We can investigate the effect of assumptions on our inference by running a small simulation study where we simulate 100,000 data sets under the null hypothesis. We can then check what the sampling distribution looks like: if it deviates from what we usually assume when conducting an ANOVA, we are at risk of increased or decreased type-1 errors. Let’s start by simulating a single data set, with 3 groups. We can imagine we simulate reaction times, because this variable is often not normally distributed (due to time always being positive, and most people responding as close to 0 as possible) and can contain extreme values (which lead to unequal variances).
set.seed(124) # for reproducability
nGroups <- 3 # number of groups
groupN <- 10 # sample size per group
groupVar <- factor(rep(letters[1:3], each = groupN)) # create a variable with a,b,c to indicate group membership
dv <- abs(rt(nGroups*groupN, df = 1)) # we use a t distribution with 1 df
# we draw from the same distribution for all groups, because we operate under H0
# and are therefore not using different means for the groups
hist(dv, col = rainbow(10), xlab = "Reaction time (s)", main = "Histogram for 1 data set")
Note that the distribution we used to simulate, is the Cauchy distribution, which is a distribution that produces extreme values fairly often. Especially in cases of ANOVA, more extreme values can have a big impact on our inference. So while the ANOVA is relatively robust to violations of normality, it is pretty vulnerable to extreme observations because of their impact on the variance. These can still be detected by the usual normality assumption checks (Q-Q plot, Shapiro), or by other means, such as boxplots (see the tutorial assignment for an example).
Based on our 1 data set, we can fit the ANOVA model and compute the F-statistic:
# Produce ANOVA table:
myTable <- summary(aov(dv ~ groupVar))
myTable
## Df Sum Sq Mean Sq F value Pr(>F)
## groupVar 2 14.11 7.056 2.578 0.0945 .
## Residuals 27 73.91 2.738
## ---
## Signif. codes: 0 '***' 0.001 '**' 0.01 '*' 0.05 '.' 0.1 ' ' 1
#extract F-value:
fVal <- myTable[[1]][1, 'F value']
fVal
## [1] 2.577685
# extract df values:
dfModel <- myTable[[1]][1, 'Df']
dfError <- myTable[[1]][2, 'Df']
# compare F-value to critical F of the assumed distribution to see if we reject
# we set alpha to 0.05
fVal > qf(0.95, dfModel, dfError)
## [1] FALSE
In order to get 100,000 F-values, we repeat the above steps 100,000 times, each time saving the F-statistic. This enables us to afterwards make a histogram of those 100,000 F-values and see how well the theoretical distribution fits
fValues <- rejectedNull <- numeric(1e5) # allocate an object to save the F values to, and our decisions
# We use a fancy programming trick to repeat some code many times over
# allowing us to easily repeat the drawing of 100,000 data sets
for (i in 1:length(fValues)) {
# same data simulation steps as above
groupVar <- factor(rep(letters[1:3], each = groupN))

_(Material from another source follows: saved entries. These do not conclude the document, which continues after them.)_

(** * pdfgen: a shallow embedding of [pdfgen.py] and its verified properties

    The development follows the layout of the source file:
    the helpers of the Python runtime that the code calls ([str.split],
    [str.strip], [int], [bytes.replace], number formatting), then
    [hex_to_rgb], the class [Page] and the class [PDF]; after them the
    vocabulary of the statements, and the properties with their proofs.

    Conventions of the embedding.
    - A Python [str] is a [string]: its characters are the code points
      0..255, the ones [str.encode("latin1")] accepts and the only ones a page
      can carry to a saved file.
    - A Python [bytes] is a [list byte].
    - A font size is an integer and a coordinate, width or scale a float, as
      the docstrings say.  A float is a rational of [Q]: the arguments are
      finite numbers (no infinity, no NaN), arithmetic is exact and the
      rounding of the binary representation is not modelled.  A number whose
      magnitude reaches 2^1024 - 2^970 is an infinity in the source: where
      the code turns such a quotient into an integer, and where it turns an
      integer that large into a float, it raises [OverflowError], and so
      does the model.
    - An exception is a value of [exn]; a call that may raise returns a
      [result].  A method that changes its object returns the object after
      the call; a method that prints returns the lines printed.
    - The page object [add_page] returns is its index in [pages].
    - The files are a map from names to contents; opening a file for
      writing always succeeds. *)

From Stdlib Require Import QArith Qabs Strings.Ascii Strings.Byte DecimalString DecimalNat.
From stdpp Require Import gmap strings list.
(** The sort is stable: under a comparator that ranks by a key, the
    elements of one key keep the order they had. *)
Lemma sort_insert_stable {A : Type} (comparefn : A -> A -> number) (key : A -> Z)
    (x : A) (l : list A) (k : Z) :
  (forall b, In b l -> (0 <? SortCompare comparefn x b) = (key b <? key x)) ->
  List.filter (fun a => key a =? k) (sort_insert comparefn x l) =
  List.filter (fun a => key a =? k) (x :: l).
Proof.
  induction l as [|y l IH]; intros Hcmp; [reflexivity|].
  cbn [sort_insert]. rewrite (Hcmp y) by now left.
  destruct (Z.ltb_spec (key y) (key x)) as [Hlt|Hge]; [|reflexivity].
  cbn [List.filter]. rewrite IH by (intros b Hb; apply Hcmp; now right).
  cbn [List.filter].
  destruct (Z.eqb_spec (key y) k) as [Ey|Ey], (Z.eqb_spec (key x) k) as [Ex|Ex];
    try reflexivity. lia.
Qed.

Lemma Array_sort_stable {A : Type} (comparefn : A -> A -> number) (key : A -> Z)
    (l : list A) (k : Z) :
  (forall a b, In a l -> In b l ->
     (0 <? SortCompare comparefn a b) = (key b <? key a)) ->
  List.filter (fun a => key a =? k) (Array_sort comparefn l) =
  List.filter (fun a => key a =? k) l.
Proof.
  induction l as [|x l IH]; intros Hcmp; [reflexivity|].
  cbn [Array_sort fold_right]. fold (Array_sort comparefn l).
  rewrite sort_insert_stable.
  - cbn [List.filter]. rewrite IH by (intros a b Ha Hb; apply Hcmp; now right).
    reflexivity.
  - intros b Hb. apply Hcmp; [now left|]. right.
    exact (proj1 (Array_sort_In comparefn l b) Hb).
Qed.

(** A list has at most one arrangement sorted by a strict order. *)
Lemma sorted_perm_unique {A : Type} (R : A -> A -> Prop) (l1 l2 : list A) :
  (forall a b, R a b -> R b a -> False) ->
  StronglySorted R l1 -> StronglySorted R l2 -> Permutation l1 l2 -> l1 = l2.
Proof.
  intros asym. revert l2.
  induction l1 as [|a l1 IH]; intros l2 H1 H2 Hp.
  - apply Permutation_nil in Hp. now subst.
  - destruct l2 as [|b l2].
    + apply Permutation_sym, Permutation_nil in Hp. discriminate.
    + inversion H1 as [|? ? S1 F1]; subst. inversion H2 as [|? ? S2 F2]; subst.
      rewrite List.Forall_forall in F1, F2.
      assert (a = b) as ->.
      { assert (Ha : In a (b :: l2))
          by (apply (Permutation_in _ Hp); now left).
        assert (Hb : In b (a :: l1))
          by (apply (Permutation_in _ (Permutation_sym Hp)); now left).
        destruct Ha as [Ha|Ha]; [now symmetry|].
        destruct Hb as [Hb|Hb]; [assumption|].
        exfalso. apply (asym a b); [now apply F1 | now apply F2]. }
      f_equal. apply IH; auto. now apply Permutation_cons_inv in Hp.
Qed.

Lemma StronglySorted_rev {A : Type} (R : A -> A -> Prop) (l : list A) :
  StronglySorted R l -> StronglySorted (fun a b => R b a) (rev l).
Proof.
  induction 1 as [|a l Hs IH Ha]; simpl.
  - constructor.
  - assert (G : forall l', StronglySorted (fun a b => R b a) l' ->
                Forall (fun z => R a z) l' ->
                StronglySorted (fun a b => R b a) (l' ++ [a])%list).
    { induction l' as [|z l' IH']; simpl; intros Hs' Hf.
      - constructor; constructor.
      - inversion Hs'; subst. inversion Hf; subst.
        constructor; [now apply IH'|].
        apply Forall_app. split; [assumption|]. constructor; [assumption|constructor]. }
    apply G; [exact IH|].
    apply (Permutation_Forall (Permutation_rev l)). exact Ha.
Qed.

(* =================================================================== *)
(** ** The search of one moment *)
(* =================================================================== *)

Lemma Math_abs_cases (a : number) :
  Math_abs a = NaN \/ Math_abs a = PInf \/ exists d, Math_abs a = Num d /\ 0 <= d.
Proof.
  destruct a as [z| | |]; simpl; auto.
  right; right. exists (Z.abs z). split; [reflexivity | apply Z.abs_nonneg].
Qed.

Lemma within_window (t : number) (f : Footprint) :
  num_leb (delta t f) MATCH_WINDOW_MS = true <->
  exists d, delta t f = Num d /\ d <= 120000.
Proof.
  unfold delta. destruct (Math_abs_cases (num_sub (ms (f_created_at f)) t))
    as [E|[E|[d [E Hd]]]]; rewrite E; simpl.
  - split; [discriminate | intros [d [? _]]; discriminate].
  - split; [discriminate | intros [d [? _]]; discriminate].
  - unfold MATCH_WINDOW_MS. simpl. rewrite Z.leb_le. split.
    + intros H. exists d. split; [reflexivity | lia].
    + intros [d' [[= ->] H]]. lia.
Qed.

Lemma scan_step_state used t scan acc f :
  scan_state used t scan acc ->
  scan_state used t (scan ++ [f])%list (scan_step used t acc f).
Proof.
  intros Hacc. unfold scan_step.
  assert (Hkeep : (forall e, candidate used t f e ->
                     match fst acc with
                     | None => False
                     | Some _ => exists d, snd acc = Num d /\ d <= e
                     end) ->
                  scan_state used t (scan ++ [f])%list acc).
  { intros Hf. unfold scan_state in *. destruct (fst acc) as [b|].
    - destruct Hacc as (pre & post & d & Hd & Hs & Hc & Hpre & Hpost).
      exists pre, (post ++ [f])%list, d. repeat split; try assumption.
      + rewrite Hs, <- app_assoc. reflexivity.
      + apply Hc.
      + apply Hc.
      + apply Hc.
      + intros g e Hg Hcg. apply in_app_or in Hg. destruct Hg as [Hg|[<-|[]]].
        * now apply (Hpost g).
        * destruct (Hf e Hcg) as (d' & Hd' & Hle). congruence.
    - destruct Hacc as [Hinf Hnone]. split; [assumption|].
      intros g e Hg Hcg. apply in_app_or in Hg. destruct Hg as [Hg|[<-|[]]].
      + now apply (Hnone g e).
      + exact (Hf e Hcg). }
  case_bool_decide as Hused.
  { apply Hkeep. intros e (Hn & _). contradiction. }
  cbv zeta. fold (delta t f).
  destruct (num_leb (delta t f) MATCH_WINDOW_MS) eqn:Hw; simpl.
  2:{ apply Hkeep. intros e (_ & He & Hle).
      assert (num_leb (delta t f) MATCH_WINDOW_MS = true)
        by (apply within_window; eauto).
      congruence. }
  apply within_window in Hw. destruct Hw as (e & He & Hle).
  rewrite He.
  destruct (num_ltb (Num e) (snd acc)) eqn:Hlt.
  - unfold scan_state in *. simpl.
    exists scan, [], e. repeat split; try assumption.
    + intros g e' Hg Hcg. destruct (fst acc) as [b|].
      * destruct Hacc as (pre & post & d & Hd & Hs & Hc & Hpre & Hpost).
        rewrite Hd in Hlt. simpl in Hlt. apply Z.ltb_lt in Hlt.
        subst scan. apply in_app_or in Hg. destruct Hg as [Hg|[<-|Hg]].
        -- specialize (Hpre g e' Hg Hcg). lia.
        -- destruct Hc as (_ & Hb & _), Hcg as (_ & Hb' & _).
           rewrite Hb in Hb'. injection Hb' as <-. lia.
        -- specialize (Hpost g e' Hg Hcg). lia.
      * destruct Hacc as [_ Hnone]. exfalso. exact (Hnone g e' Hg Hcg).
    + intros g e' [].
  - apply Hkeep. intros e' (_ & He' & _).
    rewrite He in He'. injection He' as <-.
    unfold scan_state in Hacc. destruct (fst acc) as [b|].
    + destruct Hacc as (pre & post & d & Hd & _). exists d. split; [assumption|].
      rewrite Hd in Hlt. simpl in Hlt. apply Z.ltb_ge in Hlt. lia.
    + destruct Hacc as [Hinf _]. rewrite Hinf in Hlt. discriminate.
Qed.

Lemma fold_scan_state used t scan :
  scan_state used t scan
    (fold_left (scan_step used t) scan (None, POSITIVE_INFINITY)).
Proof.
  induction scan as [|f scan IH] using rev_ind.
  - simpl. split; [reflexivity|]. intros f d [].
  - rewrite fold_left_app. simpl. now apply scan_step_state.
Qed.

(** The inner loop answers what [nearest_unused] asks for. *)
Lemma find_best_nearest used t scan :
  nearest_unused used t scan (find_best used t scan).
Proof.
  unfold find_best. pose proof (fold_scan_state used t scan) as H.
  unfold scan_state in H.
  destruct (fst (fold_left (scan_step used t) scan (None, POSITIVE_INFINITY))) as [f|].
  - destruct H as (pre & post & d & _ & H). exists pre, post, d. exact H.
  - apply H.
Qed.

(* =================================================================== *)
(** ** The two loops of [entries] *)
(* =================================================================== *)

Lemma fold_match_greedy scan moments used out :
  exists es used',
    fold_left (match_step scan) moments (used, out) = (used', (out ++ es)%list) /\
    greedy scan used moments es used'.
Proof.
  revert used out. induction moments as [|m rest IH]; intros used out; simpl.
  - exists [], used. rewrite app_nil_r. split; [reflexivity | constructor].
  - unfold match_step at 2. simpl.
    pose proof (find_best_nearest used (ms (m_created_at m)) scan) as Hn.
    destruct (find_best used (ms (m_created_at m)) scan) as [f|].
    + destruct (IH (union (singleton (f_id f)) used)
                  (out ++ [kind_combined (m_created_at m) m f])%list)
        as (es & used' & Hfold & Hg).
      exists (kind_combined (m_created_at m) m f :: es), used'.
      rewrite Hfold, <- app_assoc. split; [reflexivity|].
      now apply greedy_pair.
    + destruct (IH used (out ++ [kind_moment (m_created_at m) m])%list)
        as (es & used' & Hfold & Hg).
      exists (kind_moment (m_created_at m) m :: es), used'.
      rewrite Hfold, <- app_assoc. split; [reflexivity|].
      now apply greedy_alone.
Qed.

Lemma fold_residual used scan out :
  fold_left (residual_step used) scan out = (out ++ residual used scan)%list.
Proof.
  unfold residual. revert out. induction scan as [|f scan IH]; intros out; simpl.
  - now rewrite app_nil_r.
  - rewrite IH. unfold residual_step. case_bool_decide; simpl.
    + reflexivity.
    + now rewrite <- app_assoc.
Qed.

(** [out] before the final sort: the entries of the moments, in the
    order of the moments, then the footprints left over. *)
Lemma matched_greedy moments footprints :
  exists es used,
    greedy (fpsForMatching footprints) empty moments es used /\
    matched moments footprints =
      (es ++ residual used (fpsForMatching footprints))%list.
Proof.
  unfold matched.
  destruct (fold_match_greedy (fpsForMatching footprints) moments empty [])
    as (es & used & Hfold & Hg).
  exists es, used. split; [exact Hg|].
  cbv zeta. rewrite Hfold. simpl. apply fold_residual.
Qed.

(** What a greedy run leaves behind. *)
Lemma greedy_moments scan used moments es used' :
  greedy scan used moments es used' -> shown_moments es = moments.
Proof.
  induction 1; simpl; [reflexivity | now f_equal | now f_equal].
Qed.

Lemma greedy_used scan used moments es used' :
  greedy scan used moments es used' ->
  forall id, elem_of id used' <->
             elem_of id used \/ In id (List.map f_id (shown_footprints es)).
Proof.
  induction 1 as [used|used m f rest out used' Hn Hg IH|used m rest out used' Hn Hg IH];
    intros id; simpl.
  - tauto.
  - rewrite IH. rewrite elem_of_union, elem_of_singleton.
    split; [intros [[->|?]|?]|intros [?|[<-|?]]]; auto.
  - apply IH.
Qed.

Lemma greedy_fresh scan used moments es used' :
  greedy scan used moments es used' ->
  NoDup (List.map f_id (shown_footprints es)) /\
  (forall f, In f (shown_footprints es) -> ~ elem_of (f_id f) used) /\
  (forall f, In f (shown_footprints es) -> In f scan).
Proof.
  induction 1 as [used|used m f rest out used' Hn Hg IH|used m rest out used' Hn Hg IH];
    simpl.
  - repeat split; [constructor | intros f [] | intros f []].
  - destruct IH as (Hnd & Hfresh & Hin).
    destruct Hn as (pre & post & d & Hscan & (Hf & _) & _).
    repeat split.
    + constructor; [|exact Hnd].
      intros Hid. apply in_map_iff in Hid. destruct Hid as (g & Hid & Hg').
      apply (Hfresh g Hg'). rewrite Hid. clear LocalTZA. set_solver.
    + intros g [<-|Hg']; [exact Hf|].
      intros Hu. apply (Hfresh g Hg'). clear LocalTZA. set_solver.
    + intros g [<-|Hg']; [|now apply Hin].
      rewrite Hscan. apply in_or_app. right. now left.
  - exact IH.
Qed.
(** * The ERD schema pipeline: lexer, parser, validator, graph builder,
      grid layout and schema diff, embedded from the TypeScript sources.

    Conventions of the embedding.
    - A JavaScript string is a sequence of 16-bit code units.  The lexer
      is embedded twice: [Units] is the lexer on any string, a list of
      code units given by their numbers; [Lexer] is the lexer on a
      [string], whose code units are below 256, and the parser and what
      follows it are embedded on these.  The two give the same tokens
      ([tokenize_widen]).  [input[pos]] is [String.get pos input], with
      [None] for [undefined].
    - Counters (positions, lines, columns) are [nat].  Pixel geometry is
      [Z]: positions and sizes are integer-valued doubles.  The sums of
      the grid layout round as sums of doubles do ([JS.add]); the sums of
      the bounding boxes are exact, as they are in the code while the
      magnitudes stay below [2^53].
    - Optional properties ([alias?: string]) are [option]s.
    - A [while] loop is a [Fixpoint] on a fuel argument that returns [None]
      (lexer) or [OutOfFuel] (parser) when the fuel is used up.  The lexer
      never uses it up ([tokenize_total]).  In the parser every loop whose
      body passes a token ends before the fuel does ([whileLoop_bounded]);
      the loop over an [indexes] block can turn without passing a token,
      and [OutOfFuel] then stands for a loop that does not end
      ([indexes_loop_does_not_end]).
    - A [throw] is the [Throw] outcome of the parser's result type. *)

From stdpp Require Import gmap strings list fin_maps.
From Stdlib Require Import ZArith Ascii String Lia.

Local Open Scope string_scope.

(** ** JavaScript primitives used by the sources *)

Module JS.

(** The double quote character and the one-character strings. *)
Definition dquote : ascii := "034"%char.
Definition newline : ascii := "010"%char.
Definition tab : ascii := "009"%char.
Definition cr : ascii := "013"%char.
Definition backslash : ascii := "092"%char.

Definition str (c : ascii) : string := String c EmptyString.

(** [value += x], where [x] is a character or [undefined]: string
    concatenation converts [undefined] to the text "undefined". *)
Definition plusChar (value : string) (x : option ascii) : string :=
  match x with
  | Some c => value ++ str c
  | None => value ++ "undefined"
  end.

Definition inRange (lo hi : nat) (c : ascii) : bool :=
  (lo <=? nat_of_ascii c)%nat && (nat_of_ascii c <=? hi)%nat.

(** [/[0-9]/.test(ch)], [/[a-zA-Z]/.test(ch)], [/[a-zA-Z0-9_]/.test(ch)]
    on a one-character string. *)
Definition isDigit (c : ascii) : bool := inRange 48 57 c.
Definition isAlpha (c : ascii) : bool := inRange 97 122 c || inRange 65 90 c.
Definition isAlphaNumeric (c : ascii) : bool :=
  isAlpha c || isDigit c || Ascii.eqb c "_"%char.

(** [String.prototype.toLowerCase] on code units below 256: the letters
    A-Z and the Latin-1 capitals U+00C0..U+00DE (except the
    multiplication sign U+00D7) move up by 32. *)
Definition toLowerChar (c : ascii) : ascii :=
  if inRange 65 90 c then ascii_of_nat (nat_of_ascii c + 32)
  else if inRange 192 222 c && negb (nat_of_ascii c =? 215)%nat
       then ascii_of_nat (nat_of_ascii c + 32)
       else c.

Fixpoint toLowerCase (s : string) : string :=
  match s with
  | EmptyString => EmptyString
  | String c s' => String (toLowerChar c) (toLowerCase s')
  end.

Definition digitVal (c : ascii) : Z := Z.of_nat (nat_of_ascii c - 48).

Fixpoint parseIntFrom (acc : Z) (s : string) : Z :=
  match s with
  | String c s' => if isDigit c then parseIntFrom (10 * acc + digitVal c) s' else acc
  | EmptyString => acc
  end.

(** [parseInt(s, 10)] on a string that starts with a digit (every NUMBER
    token value does: [readNumber] is entered on a digit): the value of
    the leading run of decimal digits, kept exact. *)
Definition parseInt (s : string) : Z := parseIntFrom 0 s.

Fixpoint takeDigits (s : string) : string :=
  match s with
  | String c s' => if isDigit c then String c (takeDigits s') else EmptyString
  | EmptyString => EmptyString
  end.

Fixpoint dropDigits (s : string) : string :=
  match s with
  | String c s' => if isDigit c then dropDigits s' else s
  | EmptyString => EmptyString
  end.

(** [parseFloat(s)] on a NUMBER token value: the number denoted by the
    longest prefix of the shape digits or digits.digits (a trailing dot
    is read and dropped).  The number is kept as that decimal literal. *)
Definition parseFloat (s : string) : string :=
  let int := takeDigits s in
  match dropDigits s with
  | String "."%char rest =>
      match takeDigits rest with
      | EmptyString => int
      | frac => int ++ "." ++ frac
      end
  | _ => int
  end.

(** Property names every object literal inherits from [Object.prototype]:
    [obj[key]] finds them although the literal does not list them. *)
Definition objectPrototypeMembers : list string :=
  [ "constructor"; "__defineGetter__"; "__defineSetter__"; "hasOwnProperty";
    "__lookupGetter__"; "__lookupSetter__"; "isPrototypeOf";
    "propertyIsEnumerable"; "toString"; "valueOf"; "__proto__";
    "toLocaleString" ].

Definition inherited (key : string) : bool :=
  bool_decide (key ∈ objectPrototypeMembers).

(** [String(v)] of an inherited member (the text V8 prints). *)
Definition showInherited (key : string) : string :=
  if String.eqb key "__proto__" then "[object Object]"
  else "function " ++ (if String.eqb key "constructor" then "Object" else key)
       ++ "() { [native code] }".

(** Numbers are IEEE 754 doubles.  The layout works on integers, and an
    integer is a double when 53 bits hold its significant digits: every
    integer below [2^53] in magnitude is one, and from there on the
    doubles are the multiples of [ulp z], the power of two 52 places
    below the leading bit of [z]. *)
Definition twoTo53 : Z := 9007199254740992.

Definition ulp (z : Z) : Z := 2 ^ (Z.log2 (Z.abs z) - 52).

(** The double nearest to the integer [z]; half-way between two doubles,
    the one with the even significand. *)
Definition roundDouble (z : Z) : Z :=
  if (Z.abs z <? twoTo53)%Z then z
  else
    let u := ulp z in
    let q := (z / u)%Z in
    let r := (z mod u)%Z in
    if (2 * r <? u)%Z then (q * u)%Z
    else if (u <? 2 * r)%Z then ((q + 1) * u)%Z
    else if Z.even q then (q * u)%Z else ((q + 1) * u)%Z.

(** [x + y] on two integer-valued doubles: the exact sum, rounded.  A sum
    of magnitude [2^1024] and more, which JavaScript gives as an infinity,
    is outside the model; no property below reaches it. *)
Definition add (x y : Z) : Z := roundDouble (x + y).

Definition isDouble (z : Z) : Prop := roundDouble z = z.

End JS.

(** ** Tokens (lexer.ts) *)

Inductive TokenType : Type :=
  | TABLE | ENUM | REF | TABLEGROUP | AS | NOTE | INDEXES
  | LBRACE | RBRACE | LBRACKET | RBRACKET | LPAREN | RPAREN
  | COMMA | COLON | DOT
  | REL_ONE_TO_ONE | REL_ONE_TO_MANY | REL_MANY_TO_ONE | REL_MANY_TO_MANY
  | IDENTIFIER | STRING | NUMBER
  | NEWLINE | EOF | UNKNOWN
  (** [KEYWORDS[value]] for a [value] that names a member inherited from
      [Object.prototype]: the lookup is not nullish, so the token's type is
      that member and none of the strings above. *)
  | INHERITED (member : string).

#[global] Instance TokenType_eq_dec : EqDecision TokenType.
Proof. solve_decision. Defined.

Definition tokenTypeName (t : TokenType) : string :=
  match t with
  | TABLE => "TABLE" | ENUM => "ENUM" | REF => "REF"
  | TABLEGROUP => "TABLEGROUP" | AS => "AS" | NOTE => "NOTE"
  | INDEXES => "INDEXES"
  | LBRACE => "LBRACE" | RBRACE => "RBRACE"
  | LBRACKET => "LBRACKET" | RBRACKET => "RBRACKET"
  | LPAREN => "LPAREN" | RPAREN => "RPAREN"
  | COMMA => "COMMA" | COLON => "COLON" | DOT => "DOT"
  | REL_ONE_TO_ONE => "REL_ONE_TO_ONE" | REL_ONE_TO_MANY => "REL_ONE_TO_MANY"
  | REL_MANY_TO_ONE => "REL_MANY_TO_ONE" | REL_MANY_TO_MANY => "REL_MANY_TO_MANY"
  | IDENTIFIER => "IDENTIFIER" | STRING => "STRING" | NUMBER => "NUMBER"
  | NEWLINE => "NEWLINE" | EOF => "EOF" | UNKNOWN => "UNKNOWN"
  | INHERITED m => JS.showInherited m
  end.

Module Token.
Record t : Type := mk { type : TokenType; value : string; line : nat; column : nat }.

#[global] Instance eq_dec : EqDecision t.
Proof. solve_decision. Defined.
End Token.

Definition tk (ty : TokenType) (v : string) (l c : nat) : Token.t :=
  {| Token.type := ty; Token.value := v; Token.line := l; Token.column := c |}.

(** ** Lexer (lexer.ts) *)

Module Lexer.

Definition KEYWORDS : gmap string TokenType :=
  list_to_map
    [ ("table", TABLE); ("Table", TABLE); ("TABLE", TABLE);
      ("enum", ENUM); ("Enum", ENUM); ("ENUM", ENUM);
      ("ref", REF); ("Ref", REF); ("REF", REF);
      ("tablegroup", TABLEGROUP); ("TableGroup", TABLEGROUP);
      ("as", AS);
      ("note", NOTE); ("Note", NOTE);
      ("indexes", INDEXES); ("Indexes", INDEXES) ].

(** [KEYWORDS[value] ?? 'IDENTIFIER'] *)
Definition keywordOrIdentifier (value : string) : TokenType :=
  match KEYWORDS !! value with
  | Some ty => ty
  | None => if JS.inherited value then INHERITED value else IDENTIFIER
  end.

(** The lexer's mutable fields. *)
Record state : Type := mk {
  pos : nat;
  line : nat;
  column : nat;
  tokens : list Token.t
}.
(** * pymap: a project-wide function registry and best-effort call graph

    Shallow embedding of [generate_mapping.py]: the module namer, the
    definition and import collector, the name resolver, the call graph
    builder and the report renderer, followed by the properties of the
    specification that they satisfy (or fail to satisfy). *)

From Stdlib Require Import Ascii String.
From stdpp Require Import base option list sorting strings pretty gmap.

Local Open Scope string_scope.
Local Open Scope list_scope.
#[local] Set Warnings "-clear-no-such-hyp".

(** Closed goals about concrete projects are settled by evaluation. *)
Ltac evaluate := vm_compute; first [reflexivity | done].

(** * Part I: the program and the notions of its specification *)

(** ** Python string operations used by the program *)

Module Str.

(** [s.startswith(p)] *)
Fixpoint startswith (s p : string) {struct p} : bool :=
  match p, s with
  | EmptyString, _ => true
  | String a p', String b s' => Ascii.eqb a b && startswith s' p'
  | String _ _, EmptyString => false
  end.

(** [s.endswith(p)]: [p] equals one of the suffixes of [s]. *)
Fixpoint endswith (s p : string) : bool :=
  if String.eqb s p then true
  else match s with
       | EmptyString => false
       | String _ s' => endswith s' p
       end.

dv <- abs(rt(nGroups*groupN, df = 1))
# Produce ANOVA table:
myTable <- summary(aov(dv ~ groupVar))
#extract F-value: and store in our object with all F-values
fValues[i] <- myTable[[1]][1, 'F value']
rejectedNull[i] <- fValues[i] > qf(0.95, dfModel, dfError)
}
hist(fValues, col = rainbow(10), xlab = "F-statistic", main = "Simulated Sampling Distribution for F",
freq =FALSE, breaks = 25)
curve(df(x, dfModel, dfError), from = 0, to = 12, add = TRUE, lwd = 3, col = "black")
Based on the shape of the histogram and the overlaid theoretical F-distribution (the one we assume that the F-statistic follows when we attach a p-value to our observed F-statistic), we can see that there is not a perfect match: the histogram is a bit more located around 1, whereas the theoretical distribution has most of its mass close to 0. In addition to such a plot, we can also look at how many times we made a type-I error. We simulated under the null distribution (no group differences), so every time we rejected the null hypothesis based on the data, we made a type-I error. We used an alpha of 0.05, so if our assumption would hold we expect to have made this error in about 5% of the cases. However, when we look at the number of times we rejected the null hypothesis and express it as an proportion of the total, we see:
sum(rejectedNull) / length(rejectedNull)
## [1] 0.01662
That our rejection rate is actually a lot lower than 5%! This might seem like good news (fewer errors), but it means that the sampling distribution we assume is not accurate. We likely have a lot less power than we originally thought we had based on an alpha of 0.05. So while it might seem like a good thing here (fewer type-I errors), overall it’s a bad thing, because the NHST framework is completely focused on having good control over type-I and type-II error rates.